Profit and loss: addendum

My last post ended:

In the light of this, why are so many BCA members still making such claims?

Oh dear.

The clinic at the centre of the ASA complaint was BritChiro Clinics. They have clinics in Horsham in West Sussex, Bournemouth in Dorset, Horley in Surrey and New Milton in Hampshire.

The ASA adjudication that went against them said:

We welcomed BritChiro’s decision to remove the references to arthritis and chronic pain from their ads but concluded that the reference to whiplash should also be removed.

We can only assume that they did, in fact, remove those claims from local newspaper adverts.

However, the General Chiropractic Council‘s Code of Conduct, which (just in case it hasn’t sunk in yet) is binding on all chiropractors says:

[Chiropractors] may publicise their practices or permit another person to do so consistent with the law and the guidance issued by the Advertising Standards Authority.

This includes all types of advertising, including websites.

It is therefore somewhat surprising that this particular clinic is making the same claims on their website that lost them the ASA adjudication (as well as other claims covered elsewhere by ASA guidance and adjudications).

They are claiming:

Chronic pain was the other condition they agreed to remove from their advertising. This phrase doesn’t appear on their website, but there are some pages that certainly give the impression that chronic pain is treatable. For example, one of their testimonials describes a man who had intermittent back pain for five years before they fixed his ‘subluxations’ with” very precise ‘adjustments’ of specific joints”.

Oh. And they still claim (cached) they can treat asthma, colic, breathing difficulties, ear infections, prolonged crying, sleep and feeding problems and bedwetting.

7 Responses to Profit and loss: addendum

  • Are they included in the complaints already made to the GCC? It might be that where a particular clinic was itself found against by the ASA, rather than merely being expected to follow good advertising practice as a general principle, this would be a significantly aggravating factor that the GCC would have to consider.

  • Trading standards have been significantly more effective. Out of the 164 clinics I’ve complained about, there are only 33 left making these claims. Though some include a claim to be able to ward off bird flu, treat arthritis and cure MS.

    I’m not sure why they’re doing this. Surely they are worried they’ll get a huge slap from the GCC at the end of this.

  • NOt sure about the huge slap from the GCC, Simon. The indicative sanctions if unprofessional conduct is found by the Professional Conduct Committee are:
    1) Admonishment
    2) Conditions of Practice Order
    3) Removal (from the Register)

    Removal tends to be reserved for sexual misconduct, and other gross misconduct against patients.

    Conditions of Practice orders are for cases where a chiro can take positive steps to change behaviours and or working practices.

    Admonishment is for minor infringements. The complaints made by zeno (which are in the public domain) are likely to amount to an Admonishment if proven to be unprofessional conduct.
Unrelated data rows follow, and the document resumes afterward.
Lemma write_blocks_effect lba blocks buf d d' r :
  in_width 64 lba → in_width 32 blocks → Forall is_byte buf → dev_ok g d →
  Faulty.write_blocks lba blocks buf d = (d', r) →
  dev_ok g d' ∧
  wrote g lba blocks buf (live_bytes (inner d)) (live_bytes (inner d')) ∧
  wrote g lba blocks buf (durable_bytes (inner d)) (durable_bytes (inner d')) ∧
  (r = Ok () → 0 ≤ lba ∧ lba + blocks ≤ block_count g ∧ length buf = off g blocks ∧
               live_bytes (inner d') = blit (off g lba) buf (live_bytes (inner d))).
Proof.
  intros Hl Hb Hbuf [Hgd Hlive Hdur] E.
  enough (fk_geometry (inner d') = g ∧
    wrote g lba blocks buf (live_bytes (inner d)) (live_bytes (inner d')) ∧
    wrote g lba blocks buf (durable_bytes (inner d)) (durable_bytes (inner d')) ∧
    (r = Ok () → 0 ≤ lba ∧ lba + blocks ≤ block_count g ∧ length buf = off g blocks ∧
               live_bytes (inner d') = blit (off g lba) buf (live_bytes (inner d)))) as (H1 & H2 & H3 & H4).
  { split_and!; try done. constructor; [done| |].
    - exact (wrote_ok _ _ _ _ _ Hbuf Hlive H2).
    - exact (wrote_ok _ _ _ _ _ Hbuf Hdur H3). }
  unfold Faulty.write_blocks in E.
  assert (∀ s r', (MkFaulty (inner d) s, Err r') = (d', r) → fk_geometry (inner d') = g ∧
    wrote g lba blocks buf (live_bytes (inner d)) (live_bytes (inner d')) ∧
    wrote g lba blocks buf (durable_bytes (inner d)) (durable_bytes (inner d')) ∧ r ≠ Ok ()) as Hkeep.
  { intros s r' [= <- <-]. split_and!; [done|by left|by left|done]. }
  destruct (Controller.next_write_plan (controller d)) as [s [[[n early] [[|e]|]]|e]].
  - destruct (Faulty.write_through early lba blocks buf (inner d)) as [i [[]|e]] eqn:Ew; injection E as <- <-;
      destruct (write_through_effect _ _ _ _ _ _ _ Hl Hb Hbuf Hgd Hlive Hdur Ew) as (H1 & H2 & H3 & _); split_and!; done.
  - destruct (Hkeep _ _ E) as (? & ? & ? & ?). split_and!; done.
  - destruct (Faulty.write_through early lba blocks buf (inner d)) as [i r'] eqn:Ew; injection E as <- <-.
    by apply (write_through_effect early).
  - destruct (Hkeep _ _ E) as (? & ? & ? & ?). split_and!; done.
Qed.

Lemma flush_effect d d' r :
  dev_ok g d → Faulty.flush d = (d', r) →
  dev_ok g d' ∧ live_bytes (inner d') = live_bytes (inner d) ∧
  (durable_bytes (inner d') = durable_bytes (inner d) ∨ durable_bytes (inner d') = live_bytes (inner d)) ∧
  (r = Ok () → durable_bytes (inner d') = live_bytes (inner d)).
Proof.
  intros [Hgd Hlive Hdur]. unfold Faulty.flush.
  destruct (Controller.next_flush_plan (controller d)) as [s [[[|e]|]|e]]; cbn; intros [= <- <-]; cbn;
    (split_and!; [by constructor|done|by auto|done]).
Qed.

Lemma write_superblock_effect slot sb d d' r :
  slot = 0 ∨ slot = 1 → Forall (λ o, Forall is_byte (ol_name o)) (sb_objects sb) → dev_ok g d →
  write_superblock g slot sb d = (d', r) →
  dev_ok g d' ∧
  wrote g slot 1 (encode_superblock g sb) (live_bytes (inner d)) (live_bytes (inner d')) ∧
  wrote g slot 1 (encode_superblock g sb) (durable_bytes (inner d)) (durable_bytes (inner d')) ∧
  (r = Ok () → length (encode_superblock g sb) = off g 1 ∧
               live_bytes (inner d') = blit (off g slot) (encode_superblock g sb) (live_bytes (inner d))).
Proof.
  intros Hslot Hn Hd. unfold write_superblock, block_error. intros E.
  destruct (write_blocks slot 1 (encode_superblock g sb) d) as [d1 r1] eqn:Ew.
  apply write_blocks_effect in Ew as (H1 & H2 & H3 & H4); [|unfold in_width; lia..|by apply encode_bytes|done].
  cbn in E. injection E as <- <-. split_and!; [done..|]. destruct r1 as [[]|]; [|done]. intros _.
  by destruct (H4 eq_refl) as (_ & _ & ? & ?).
Qed.

(** ** Object data *)

(** What the extent of an object holds: its data, then zeros. *)
Definition padded (l : ObjectLayout) : list Z :=
  ol_data l ++ replicate (off g (ol_block_count l) - length (ol_data l)) 0.

(** A layout that can be written: its extent is on the device and long enough. *)
Record writable (l : ObjectLayout) : Prop := {
  wr_start : 0 ≤ start_lba l;
  wr_blocks : 0 ≤ ol_block_count l < 2 ^ 32;
  wr_end : start_lba l + ol_block_count l ≤ block_count g;
  wr_bytes : Forall is_byte (ol_data l);
  wr_len : (length (ol_data l) ≤ off g (ol_block_count l))%nat;
}.

Lemma length_padded l : writable l → length (padded l) = off g (ol_block_count l).
Proof. intros []. unfold padded. rewrite length_app, length_replicate. lia. Qed.

(** The end of the chunks before [k]. *)
Definition chunk_end (total : Z) (k : nat) : nat := Nat.min (k * Z.to_nat (max_transfer_blocks g)) (Z.to_nat total).
Lemma image_inv_data slot gen C A img img' :
  slot = 0 ∨ slot = 1 → img_ok g img → image_inv g slot gen C A img →
  same_outside g (fst (slot_data_arena g (other slot))) (snd (slot_data_arena g (other slot))) img img' →
  image_inv g slot gen C A img'.
Proof.
  intros Hs Hi (sb & E & Hgen & Hload & Hriv) Hsame. pose proof (other_slot slot Hs) as Ho.
  pose proof (arena_after (other slot) Ho) as Ha.
  assert (∀ k, k = 0 ∨ k = 1 → slot_image g img' k = slot_image g img k) as Hk.
  { intros k Hk. unfold slot_image. rewrite (same_blocks g Hg _ _ _ _ _ _ Hsame); [done|]. left. lia. }
  exists sb. rewrite !Hk by done. split_and!; [done|done| |done]. rewrite <- Hload.
  eapply load_image_ext; [done|exact Hsame|]. apply active_apart; [done|].
  by apply (slot_image_Ok g Hg) in E as [].
Qed.

Lemma slot_image_wrote k img buf :
  img_ok g img → k = 0 ∨ k = 1 → length buf = off g 1 →
  slot_image g (blit (off g k) buf img) k = decode_superblock g k buf.
Proof.
  intros Hi Hk Hl. unfold slot_image, blocks_of. rewrite off_add by (done || lia). f_equal.
  pose proof (superblocks_fit g Hg). pose proof (off_end g Hg img (k + 1) Hi ltac:(lia)) as He.
  rewrite off_add in He by (done || lia). apply slice_blit_eq; lia.
Qed.

(** The superblock [sb] of [slot] and its objects are untouched by a write to the other slot. *)
Lemma wrote_other slot sb buf img img' :
  slot = 0 ∨ slot = 1 → img_ok g img → wrote g (other slot) 1 buf img img' →
  slot_image g img slot = Ok sb →
  slot_image g img' slot = Ok sb ∧ load_image g img' (sb_objects sb) = load_image g img (sb_objects sb).
Proof.
  intros Hs Hi Hw%wrote_outside E; [|done..]. split.
  - rewrite <- E. unfold slot_image. rewrite (same_blocks g Hg _ _ _ _ _ _ Hw); [done|].
    destruct Hs as [-> | ->]; change (other 0) with 1; change (other 1) with 0; lia.
  - eapply load_image_ext; [done|exact Hw|]. apply (slot_image_Ok g Hg) in E as [E _]; [|done..].
    apply superblock_extents in E; [|done..]. eapply Forall_impl; [|exact E]. cbv beta. intros l (H1 & _).
    pose proof (arena_after slot Hs). right. destruct (other_slot slot Hs) as [-> | ->]; lia.
Qed.

Lemma image_inv_superblock slot gen C A os img img' :
  slot = 0 ∨ slot = 1 → img_ok g img → image_inv g slot gen C A img → fits g (other slot) os →
  superblock_ok g (other slot) (commit_of g (other slot) (gen + 1) os) →
  wrote g (other slot) 1 (encode_superblock g (commit_of g (other slot) (gen + 1) os)) img img' →
  image_inv g slot gen C (os :: A) img'.
Proof.
  intros Hs Hi Hinv Hfit Hok Hw. pose proof (other_slot slot Hs) as Ho.
  apply (image_inv_mono _ _ _ _ (os :: A)) in Hinv as (sb & E & Hgen & Hload & Hriv); [|by right].
  destruct (wrote_other _ _ _ _ _ Hs Hi Hw E) as [E2 L2].
  exists sb. rewrite E2, L2. split_and!; [done..|]. destruct Hw as [->|(_ & _ & _ & Hl & ->)]; [done|].
  intros sb'. rewrite slot_image_wrote, encode_decode by done. intros [= <-]. right. exists os.
  rewrite Hgen. split_and!; [by left|done|done].
Qed.

(** ** Commit *)

Lemma build_fits slot os ls :
  slot = 0 ∨ slot = 1 → table_ok os → build_object_layout g slot os = Ok ls →
  fits g slot os ∧ ls = lay g (fst (slot_data_arena g slot)) os ∧
  ∀ gen, in_width 64 gen → superblock_ok g slot (commit_of g slot gen os).
Proof.
  intros Hs Ht Hb. destruct (build_object_layout_Ok g Hg slot os ls Hs Ht Hb) as (-> & Hst & Hok).
  split; [|by split]. constructor; [done|]. revert Hb. unfold build_object_layout.
  destruct (slot_data_arena g slot) as [a b]. destruct (try_fold _ _ _) as [[next l]|] eqn:Hf; [|done].
  apply build_fold in Hf as (_ & -> & _). cbn. case_decide; [done|]. lia.
Qed.

Lemma lay_names slot gen os :
  bytes_ok os → Forall (λ o, Forall is_byte (ol_name o)) (sb_objects (commit_of g slot gen os)).
Proof.
  intros Hb. cbn [commit_of sb_objects]. cut (Forall (Forall is_byte) (ol_name <$> lay g (fst (slot_data_arena g slot)) os)).
  { by rewrite Forall_fmap. }
  rewrite (lay_fmap g so_name) by done. rewrite Forall_fmap. eapply Forall_impl; [|exact Hb]. by intros ? [].
Qed.

(** After the writes and the flush of a commit. *)
Lemma image_inv_committed slot gen C A os img img' :
  slot = 0 ∨ slot = 1 → img_ok g img → image_inv g slot gen C A img → fits g (other slot) os →
  superblock_ok g (other slot) (commit_of g (other slot) (gen + 1) os) →
  (∀ l, l ∈ lay g (fst (slot_data_arena g (other slot))) os →
     blocks_of g (start_lba l) (start_lba l + ol_block_count l) img = padded g l) →
  img' = blit (off g (other slot)) (encode_superblock g (commit_of g (other slot) (gen + 1) os)) img →
  image_inv g (other slot) (gen + 1) os [] img'.
Proof.
  intros Hs Hi (sb & E & Hgen & _ & _) [Hst _] Hok Hdata ->. pose proof (other_slot slot Hs) as Ho.
  pose proof (superblocks_fit g Hg) as Hfit.
  set (c := commit_of g (other slot) (gen + 1) os) in *.
  assert (length (encode_superblock g c) = off g 1) as Hl by (rewrite off_one; by eapply encode_length).
  assert (wrote g (other slot) 1 (encode_superblock g c) img (blit (off g (other slot)) (encode_superblock g c) img)) as Hw.
  { right. split_and!; [lia|lia|lia|done|done]. }
  destruct (wrote_other _ _ _ _ _ Hs Hi Hw E) as [E2 _].
  exists (erased c). split_and!.
  - by rewrite slot_image_wrote, encode_decode by done.
  - done.
  - unfold c, erased. cbn [commit_of sb_objects]. apply load_image_lay; [done..|]. intros l Hin.
    rewrite <- (Hdata l Hin). apply wrote_outside in Hw; [|done..]. eapply same_blocks; [done|exact Hw|]. right.
    destruct (lay_bounds g Hg _ _ _ Hst Hin) as (_ & _ & _ & H1 & _). pose proof (arena_after (other slot) Ho). lia.
  - intros sb'. rewrite other_other, E2 by done. intros [= <-]. left. left. cbn. lia.
Qed.
End crash.

Lemma with_device_inv t d A :
  store_inv t → dev_ok (st_geometry (tr_store t)) d → (∀ os, os ∈ attempted t → os ∈ A) →
  let g := st_geometry (tr_store t) in
  let inv := image_inv g (active_slot (tr_store t)) (st_generation (tr_store t)) (committed t) A in
  inv (live_bytes (inner d)) → inv (durable_bytes (inner d)) →
  store_inv (MkTracked (with_device d (tr_store t)) (committed t) A).
Proof. intros [] Hd HA g inv Hl Hdur. by constructor. Qed.

Lemma commit_inv t : store_inv t → store_inv (store_step t Commit).
Proof.
  intros Ht. pose proof Ht as [Hg Hd Hslot Hgen Htab Hby Hlive Hdur]. cbn [store_step].
  set (s := tr_store t) in *. set (g := st_geometry s) in *. set (A := objects s :: attempted t).
  assert (∀ os, os ∈ attempted t → os ∈ A) as HA by (by right).
  assert (store_inv (MkTracked s (committed t) A)) as Hkeep.
  { constructor; try done; by eapply image_inv_mono. }
  unfold commit. fold (other (active_slot s)). pose proof (other_slot _ Hslot) as Ho.
  destruct (checked_add 64 (st_generation s) 1) as [gen'|] eqn:Hc; [|done].
  apply checked_add_Some in Hc as [-> Hgen']. assert (in_width 64 (st_generation s + 1)) as Hw by (unfold in_width in *; lia).
  destruct (build_object_layout (st_geometry s) _ _) as [ls|e] eqn:Hb; [|done].
  apply build_fits in Hb as (Hfit & -> & Hok); [|done..]. specialize (Hok _ Hw). fold g in Hok, Hfit |- *.
  set (slot := other (active_slot s)) in *. pose proof (arena_bounds g Hg _ Ho) as Ha.
  assert (0 ≤ fst (slot_data_arena g slot) ∧ snd (slot_data_arena g slot) ≤ block_count g) as [Ha1 Ha2]
    by (destruct (slot_data_arena g slot); cbn; lia).
  pose proof Hfit as [Hst Hend]. destruct (try_each (write_object_data g) _ (st_device s)) as [d1 r1] eqn:E1.
  apply write_all_effect in E1 as [T1 D1]; [|done|done|by eapply Forall_impl; [|exact Hby]; intros ? []|done|lia|done].
  apply (touches_weaken g Hg _ _ (fst (slot_data_arena g slot)) (snd (slot_data_arena g slot))) in T1 as [Hd1 L1 U1];
    [|done..].
  apply (image_inv_data g Hg _ _ _ _ _ _ Hslot (dk_live _ _ Hd) Hlive) in L1.
  apply (image_inv_data g Hg _ _ _ _ _ _ Hslot (dk_durable _ _ Hd) Hdur) in U1.
  destruct r1 as [[]|e]; [|by apply with_device_inv; [..|eapply image_inv_mono|eapply image_inv_mono]].
  change (MkSuperblock _ _ _) with (commit_of g slot (st_generation s + 1) (objects s)).
  destruct (write_superblock g slot _ d1) as [d2 r2] eqn:E2.
  apply (write_superblock_effect g Hg) in E2 as (Hd2 & W1 & W2 & D2); [|done|by apply lay_names|done].
  pose proof (image_inv_superblock g Hg _ _ _ _ _ _ _ Hslot (dk_live _ _ Hd1) L1 Hfit Hok W1) as L2.
  pose proof (image_inv_superblock g Hg _ _ _ _ _ _ _ Hslot (dk_durable _ _ Hd1) U1 Hfit Hok W2) as U2.
  destruct r2 as [[]|e]; [|by apply with_device_inv].
  destruct (flush d2) as [d3 r3] eqn:E3. apply (flush_effect g) in E3 as (Hd3 & F1 & F2 & F3); [|done].
  destruct r3 as [[]|e].
  - assert (image_inv g slot (st_generation s + 1) (objects s) [] (live_bytes (inner d3))) as Hnew.
    { rewrite F1. exact (image_inv_committed g Hg _ _ _ _ _ _ _ Hslot (dk_live _ _ Hd1) L1 Hfit Hok (D1 eq_refl)
               (proj2 (D2 eq_refl))). }
    constructor; cbn; try done. by rewrite (F3 eq_refl), <- F1.
  - apply with_device_inv; [done|done|done|by rewrite F1|]. destruct F2 as [-> | ->]; done.
Qed.
(* ===== verification/SupervisorSafety.v ===== *)
(** The convergence loop of the supervisor terminates and keeps to its restart budget.

    Handling an event can restart services, and a restart delivers more events. The measure
    [budget] counts the events the transport can still deliver: those it holds, and those the
    restarts left to the recovery slots can produce. Every step of the loop moves the state
    along [moves]: the budget does not grow, and what is sent for a service is paid from the
    attempts left in its slot. *)

From Stdlib Require Import ZArith Lia String.
From stdpp Require Import base list tactics decidable numbers strings pretty relations.
From S2P Require Import Prelude Lifecycle LifecycleHealth LifecycleDeps LifecycleWire Supervisor.

Local Open Scope Z_scope.

(** * Sums over slots *)

Lemma sum_insert {A : Type} (f : A → nat) (l : list A) i x y :
  l !! i = Some x → (sum_list_with f (<[i := y]> l) + f x = sum_list_with f l + f y)%nat.
Proof.
  revert i. induction l as [|z l IH]; intros [|i] Hi; [done|done| |]; simpl in *.
  - injection Hi as ->. lia.
  - specialize (IH i Hi). lia.
Qed.

Section loop.
Context {C D : Type} `{LifecycleControl C} `{DiagnosticSink D}.

Abbreviation S := (ConvergedSupervisor C D).

Implicit Types (s : S) (x : RecoverySlot) (service svc : Z).

(** The events the transport holds, at most [K] more for each request, and the restarts
    requested of it. *)
Context (K : nat) (backlog : C → nat) (sent : Z → C → nat).

Hypothesis issue_law : ∀ r c,
  (backlog (issue_control r c).1 ≤ backlog c + K)%nat
  ∧ ∀ svc, (sent svc (issue_control r c).1 ≤ sent svc c + if decide (r = MkControl svc Restart) then 1 else 0)%nat.

Hypothesis poll_law : ∀ service c,
  (∀ svc, (sent svc (poll_event service c).1 ≤ sent svc c)%nat)
  ∧ match (poll_event service c).2 with
    | Ok (Some _) => (backlog (poll_event service c).1 < backlog c)%nat
    | _ => (backlog (poll_event service c).1 ≤ backlog c)%nat
    end.

(** ** The invariant and the measure *)

Definition slot_good x : Prop :=
  in_width 32 (limit (policy (runtime x))) ∧ ∃ t, slot_inv (policy (runtime x)) (MkHistory x (attempts (runtime x)) t).

Definition remaining x : nat := Z.to_nat (limit (policy (runtime x)) - attempts (runtime x)).

Definition slot_remaining (e : option RecoverySlot) : nat := match e with Some x => remaining x | None => 0 end.

Definition left_for svc s : nat := match Slots.record svc (recovery s) with Ok x => remaining x | Err _ => 0 end.

Definition transport s : C := control (supervisor s).

Definition budget s : nat := backlog (transport s) + 2 * K * sum_list_with slot_remaining (recovery s).

Definition registered svc s : Prop := is_ok (Slots.record svc (registry (supervisor s))) = true.

Record good s : Prop := {
  gd_unique : unique (recovery s);
  gd_registry : unique (registry (supervisor s));
  gd_known : ∀ x, Some x ∈ recovery s → registered (rs_service x) s;
  gd_slots : ∀ x, Some x ∈ recovery s → slot_good x
}.

Record moves s s' : Prop := {
  mv_good : good s';
  mv_length : length (recovery s') = length (recovery s);
  mv_known : ∀ svc, registered svc s → registered svc s';
  mv_kept : ∀ svc x, Slots.record svc (recovery s) = Ok x →
    ∃ x', Slots.record svc (recovery s') = Ok x' ∧ policy (runtime x') = policy (runtime x);
  mv_budget : (budget s' ≤ budget s)%nat;
  mv_sent : ∀ svc, (sent svc (transport s') + left_for svc s' ≤ sent svc (transport s) + left_for svc s)%nat
}.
  • Given that the GCC’s COP guidance on advertisng includes websites (specifically confirmed by GCC), it makes you wonder why, as the regulators, they’re not taking a more active role in ensuring compliance by their members.

  • BSM: Oh yes. They’re on the list.

  • Healthcare regulators are reponsive reactive organisations and a complaint has to be received in order to start any investigation.